=== Input data ===
(* ===== verification/Delivery.v ===== *)
(** * The delivery of results (src/server/src/main.rs, src/src/sinks/mod.rs)

    What becomes of the relation a client is interested in: its updates are
    delayed to the granularity asked for and consolidated, and go to a sink or, in
    messages as timely cuts them, to the client.  A relation is the stream of its
    updates; [consolidate] is differential dataflow's, as an argument. *)
From Stdlib Require Import ZArith NArith Lia.
From stdpp Require Import base strings numbers sets gmap list.
From S2P Require Import Prelude Timestamps Values Outputs Weighted Streams EventLoop.

(** Updates with equal records and times are added, those that cancel dropped. *)
Class Consolidation := {
  consolidate : ∀ {D} `{EqDecision D}, wlist D → wlist D;
  consolidate_equiv {D} `{EqDecision D} (l : wlist D) : consolidate l ≡ l;
  consolidate_records {D} `{EqDecision D} (l : wlist D) : (consolidate l).*1 ⊆ l.*1;
  consolidate_once {D} `{EqDecision D} (l : wlist D) : NoDup (consolidate l).*1;
  consolidate_nonzero {D} `{EqDecision D} (l : wlist D) x z : (x, z) ∈ consolidate l → z ≠ 0%Z
}.

Definition consolidate_list {D} `{EqDecision D} (l : wlist D) : wlist D :=
  (λ x, (x, wt l x)) <$> filter (λ x, wt l x ≠ 0%Z) (remove_dups l.*1).

Lemma consolidate_list_records {D} `{EqDecision D} (l : wlist D) :
  (consolidate_list l).*1 = filter (λ x, wt l x ≠ 0%Z) (remove_dups l.*1).
Proof. unfold consolidate_list. rewrite <- list_fmap_compose. apply list_fmap_id. Qed.

Lemma wsum_graph {D} `{EqDecision D} (f : D → Z) xs x :
  NoDup xs → wsum (indicator x) ((λ y, (y, f y)) <$> xs) = (if decide (x ∈ xs) then f x else 0)%Z.
Proof.
  induction 1 as [|y xs Hy Hnd IH]; [by rewrite decide_False by set_solver|].
  csimpl. rewrite wsum_cons, IH. unfold indicator. cbn [fst snd].
  destruct (decide (y = x)) as [->|Hne].
  - rewrite (decide_False (P := x ∈ xs)) by done. rewrite decide_True by set_solver. lia.
  - destruct (decide (x ∈ xs)); [rewrite decide_True by set_solver|rewrite decide_False by set_solver]; lia.
Qed.

Lemma consolidate_list_equiv {D} `{EqDecision D} (l : wlist D) : consolidate_list l ≡ l.
Proof.
  intros x. unfold wt at 1, consolidate_list. rewrite wsum_graph by (apply NoDup_filter, NoDup_remove_dups).
  case_decide as Hx; [apply wrap_i64_id, wrap_i64_range|].
  destruct (decide (wt l x = 0%Z)) as [->|Hne]; [done|]. exfalso. apply Hx, list_elem_of_filter.
  split; [done|]. apply elem_of_remove_dups. destruct (decide (x ∈ l.*1)) as [|Hn]; [done|].
  by rewrite (wt_not_elem l x Hn) in Hne.
Qed.

#[export] Program Instance consolidation_model : Consolidation := {| consolidate D _ := consolidate_list |}.
Next Obligation. intros. apply consolidate_list_equiv. Qed.
Next Obligation.
  intros. rewrite consolidate_list_records. intros x [_ Hx]%list_elem_of_filter. by apply elem_of_remove_dups.
Qed.
Next Obligation. intros. rewrite consolidate_list_records. apply NoDup_filter, NoDup_remove_dups. Qed.
Next Obligation.
  intros D ? l x z (y & [= -> ->] & [Hz _]%list_elem_of_filter)%list_elem_of_fmap. done.
Qed.

Section delivery.
Context `{EV : ExternValues, CO : Consolidation}.
Abbreviation Relation := (Stream N (list Value)) (only parsing).

(** ** Sinks *)

Inductive Sink := TheVoid (filename : option string) | AssocIn (stateful : option nat).

Record SinkingContext := mkSinkingContext { sk_name : Aid; sk_granularity : option Time }.

Definition SinkingContext_from (interest : Interest Sink) : SinkingContext :=
  mkSinkingContext (in_name interest) (granularity interest).

(** [TheVoid], a benchmark: when the frontier leaves the last one behind after
    input came, the milliseconds since then are written. *)
Record Void := mkVoid { vo_t0 : N; vo_last : N; vo_lines : list (N * N) }.

Definition Void_new (now : N) : Void := mkVoid now default_time [].

Definition void_write (writer : bool) (now : N) (self : Void) : list (N * N) :=
  if writer then vo_lines self ++ [((now - vo_t0 self) / 1000000, vo_last self)%N] else vo_lines self.

Definition void_step (writer : bool) (self : Void) (now : N) (messages : list Relation)
    (frontier : list N) : Void :=
  let received_input := foldl (λ _ buffer, negb (bool_decide (buffer = []))) false messages in
  match frontier with
  | [] => mkVoid (vo_t0 self) (vo_last self) (void_write writer now self)
  | front :: _ =>
      if received_input && negb (existsb (λ f, less_equal f (vo_last self)) frontier)
      then mkVoid now front (void_write writer now self)
      else self
  end.

(** [Sink::sink]: the void has no outputs; the other sends those of its operator,
    modelled in [AssocIn], for its granularity. *)
Definition Sink_sink (self : Sink) : Result (option (option nat)) Error :=
  match self with
  | TheVoid _ => Ok None
  | AssocIn stateful => Ok (Some stateful)
  end.

(** ** Results *)

(** [relation.delay(move |t| t.coarsen(&granularity))]. *)
Definition delay_results (granularity : option Time) (relation : Relation) : outcome Relation :=
  match granularity with
  | None => Ret relation
  | Some granularity =>
      let! granularity := from_time (T := N) granularity in
      mapM_outcome (λ u : list Value * N * Z,
        let! t := coarsen u.1.2 granularity in Ret (u.1.1, t, u.2)) relation
  end.

Definition delayed (granularity : option Time) (relation : Relation) : outcome Relation :=
  let! delayed := delay_results granularity relation in Ret (consolidate delayed).

(** [ResultsRecv], and [Subscription] after it made tuples of the pairs. *)
Definition results_recv (name : Aid) (data : Relation) : Output :=
  QueryDiff name ((λ u : list Value * N * Z, (u.1.1, Time_from_u64 u.1.2, u.2)) <$> data).

Definition subscription_tuples (pairs : Stream N (Value * Value)) : Relation :=
  wmap (λ x, ([x.1.1; x.1.2], x.2)) pairs.

(** ** What a client knows *)

(** The tuples a client has been told of, up to a transaction. *)
Definition told (name : Aid) (t : N) (out : Output) : wlist (list Value) :=
  match out with
  | QueryDiff name' results =>
      if decide (name' = name)
      then omap (λ r : list Value * Time * Z, match r.1.2 with
                | TxId s => if (s <=? t)%N then Some (r.1.1, r.2) else None
                | _ => None
                end) results
      else []
  | _ => []
  end.

(** The result before a time. *)
Definition before (relation : Relation) (t : N) : wlist (list Value) :=
  wmap fst (wfilter (λ x, (x.2 <? t)%N) relation).

Lemma told_results name t data : told name t (results_recv name data) = accumulate data t.
Proof.
  unfold told, results_recv. rewrite decide_True by done. unfold accumulate.
  induction data as [|[[x s] z] data IH]; [done|].
  unfold wmap, wfilter in *. rewrite filter_cons. cbn [fmap list_fmap omap list_omap fst snd Time_from_u64].
  change (less_equal s t) with (s <=? t)%N. destruct (s <=? t)%N; simpl; by rewrite IH.
Qed.

Lemma told_all name t (batches : list Relation) :
  (results_recv name <$> batches) ≫= told name t = accumulate (concat batches) t.
Proof.
  induction batches as [|data batches IH]; [done|].
  rewrite fmap_cons, bind_cons, IH, told_results. cbn [concat]. unfold accumulate, wmap, wfilter.
  by rewrite filter_app, fmap_app.
Qed.

Lemma accumulate_equiv (l k : Relation) t : l ≡ k → accumulate l t ≡ accumulate k t.
Proof. intros Hlk. unfold accumulate. by rewrite Hlk. Qed.

(** A window bound is reached by exactly the times before it. *)
Lemma coarsen_before t w r b :
  (0 < w)%N → (t + w < 2 ^ 64)%N → (w | b)%N → u64_coarsen t w = Ret r →
  (w | r)%N ∧ (r <=? b)%N = (t <? b)%N.
Proof.
  intros Hw Hov Hb Hr. destruct (u64_coarsen_next_multiple t w Hw Hov) as (r' & Hr' & Hdiv & Hlt & Hleast).
  rewrite Hr in Hr'. injection Hr' as <-. split; [done|].
  destruct (N.ltb_spec t b) as [Htb|Htb]; [apply N.leb_le; by apply Hleast|apply N.leb_gt; lia].
Qed.

Lemma delay_results_spec g (relation : Relation) :
  (0 < g)%N → Forall (λ u, (u.1.2 + g < 2 ^ 64)%N) relation →
  ∃ l, delay_results (Some (TxId g)) relation = Ret l ∧ (∀ u, u ∈ l → (g | u.1.2)%N) ∧
    ∀ b, (g | b)%N → accumulate l b = before relation b.
Proof.
  intros Hg. unfold delay_results. cbn [from_time Rewind_u64 u64_from_Time obind].
  induction 1 as [|[[x t] z] relation Ht Hall IH].
  { exists []. split; [done|]. split; [by intros u ?%elem_of_nil|done]. }
  destruct IH as (l & Hl & Hdiv & Hb).
  destruct (u64_coarsen_next_multiple t g Hg Ht) as (r & Hr & Hrg & _).
  exists ((x, r, z) :: l). split; [|split].
  - rewrite mapM_outcome_cons. cbn [fst snd]. change (coarsen t g) with (u64_coarsen t g). rewrite Hr. cbn [obind]. rewrite Hl. done.
  - intros u [->|Hu]%elem_of_cons; [done|by apply Hdiv].
  - intros b Hgb. specialize (Hb b Hgb). destruct (coarsen_before t g r b Hg Ht Hgb Hr) as [_ Hrb].
    unfold accumulate, before, wmap, wfilter in *. rewrite !filter_cons. cbn [fst snd].
    change (less_equal r b) with (r <=? b)%N. rewrite Hrb. destruct (t <? b)%N; csimpl; [|exact Hb].
    f_equal. exact Hb.
Qed.

(** C14 (results at a granularity).  Let a client ask for results at the
    granularity of some number of transactions, and no time overflow.  Delaying
    the results does not panic.  However timely cuts the result into messages, at
    each multiple of the granularity the client has been told exactly the result
    before it; every change it is told of is at such a multiple, and for each tuple
    and multiple there is at most one. *)
Theorem delivered_at_bounds g (relation : Relation) name :
  (0 < g)%N → Forall (λ u, (u.1.2 + g < 2 ^ 64)%N) relation →
  ∃ l, delayed (Some (TxId g)) relation = Ret l ∧ ∀ messages, concat messages ≡ₚ l →
    (∀ b, (g | b)%N → (results_recv name <$> messages) ≫= told name b ≡ before relation b) ∧
    (∀ x t z, ((x, t), z) ∈ concat messages → (g | t)%N ∧ z ≠ 0%Z) ∧ NoDup (concat messages).*1.
Proof.
  intros Hg Hall. destruct (delay_results_spec g relation Hg Hall) as (l & Hl & Hdiv & Hb).
  exists (consolidate l). unfold delayed. rewrite Hl. split; [done|]. intros messages Hm. split.
  - intros b Hgb. rewrite told_all, <- (Hb b Hgb). apply accumulate_equiv. intros x.
    rewrite (wt_perm _ _ x Hm). apply consolidate_equiv.
  - rewrite Hm. split; [|apply consolidate_once]. intros x t z. rewrite Hm. intros Hin. split.
    + apply (list_elem_of_fmap_2 fst), (consolidate_records l) in Hin.
      apply list_elem_of_fmap in Hin as (u & Hu & Hin). apply Hdiv in Hin. by rewrite <- Hu in Hin.
    + by apply (consolidate_nonzero l (x, t)).
Qed.

(** The times the void writes do not go back. *)
Lemma void_step_monotone writer self now messages f :
  (vo_last self ≤ vo_last (void_step writer self now messages [f]))%N.
Proof.
  cbn [void_step existsb]. destruct (_ && _) eqn:Hb; [|lia].
  apply andb_true_iff in Hb as [_ Hb]. rewrite orb_false_r in Hb.
  change (less_equal f (vo_last self)) with (f <=? vo_last self)%N in Hb.
  destruct (N.leb_spec f (vo_last self)); [done|]. cbn [vo_last]. lia.
Qed.
End delivery.

Section delivery_runs.
#[local] Existing Instance extern_model.

(** A tuple that comes at 3 and goes at 17, and one that comes and goes between
    two multiples of ten. *)
Definition short_lived : Stream N (list Value) :=
  [(([VEid 1], 3%N), 1%Z); (([VEid 2], 4%N), 1%Z); (([VEid 2], 6%N), (-1)%Z); (([VEid 1], 17%N), (-1)%Z)].

Lemma delivered_at_bounds_witness :
  (0 < 10)%N ∧ Forall (λ u : list Value * N * Z, (u.1.2 + 10 < 2 ^ 64)%N) short_lived ∧
  ∃ l, delayed (Some (TxId 10)) short_lived = Ret l ∧ ∀ messages, concat messages ≡ₚ l →
    (∀ b, (10 | b)%N → (results_recv "people" <$> messages) ≫= told "people" b ≡ before short_lived b) ∧
    (∀ x t z, ((x, t), z) ∈ concat messages → (10 | t)%N ∧ z ≠ 0%Z) ∧ NoDup (concat messages).*1.
Proof.
  assert (Forall (λ u : list Value * N * Z, (u.1.2 + 10 < 2 ^ 64)%N) short_lived) as Hall.
  { repeat (apply List.Forall_cons; [reflexivity|]). apply List.Forall_nil. }
  split; [reflexivity|]. split; [exact Hall|].
  exact (delivered_at_bounds 10 short_lived "people" ltac:(reflexivity) Hall).
Defined.

(** The second tuple is never heard of. *)
Example short_lived_delayed :
  delayed (Some (TxId 10)) short_lived = Ret [(([VEid 1], 10%N), 1%Z); (([VEid 1], 20%N), (-1)%Z)].
Proof. vm_refl. Qed.

(** A granularity of zero takes the worker down on the first result. *)
Example granularity_of_zero : is_panic (delayed (Some (TxId 0)) short_lived) = true.
Proof. vm_refl. Qed.
End delivery_runs.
===
-- What needs to be done --
Look for the word "Obligation". Copy out every line of the data that has it.

-- Finished task --
Next Obligation. intros. apply consolidate_list_equiv. Qed.
Next Obligation.
Next Obligation. intros. rewrite consolidate_list_records. apply NoDup_filter, NoDup_remove_dups. Qed.
Next Obligation.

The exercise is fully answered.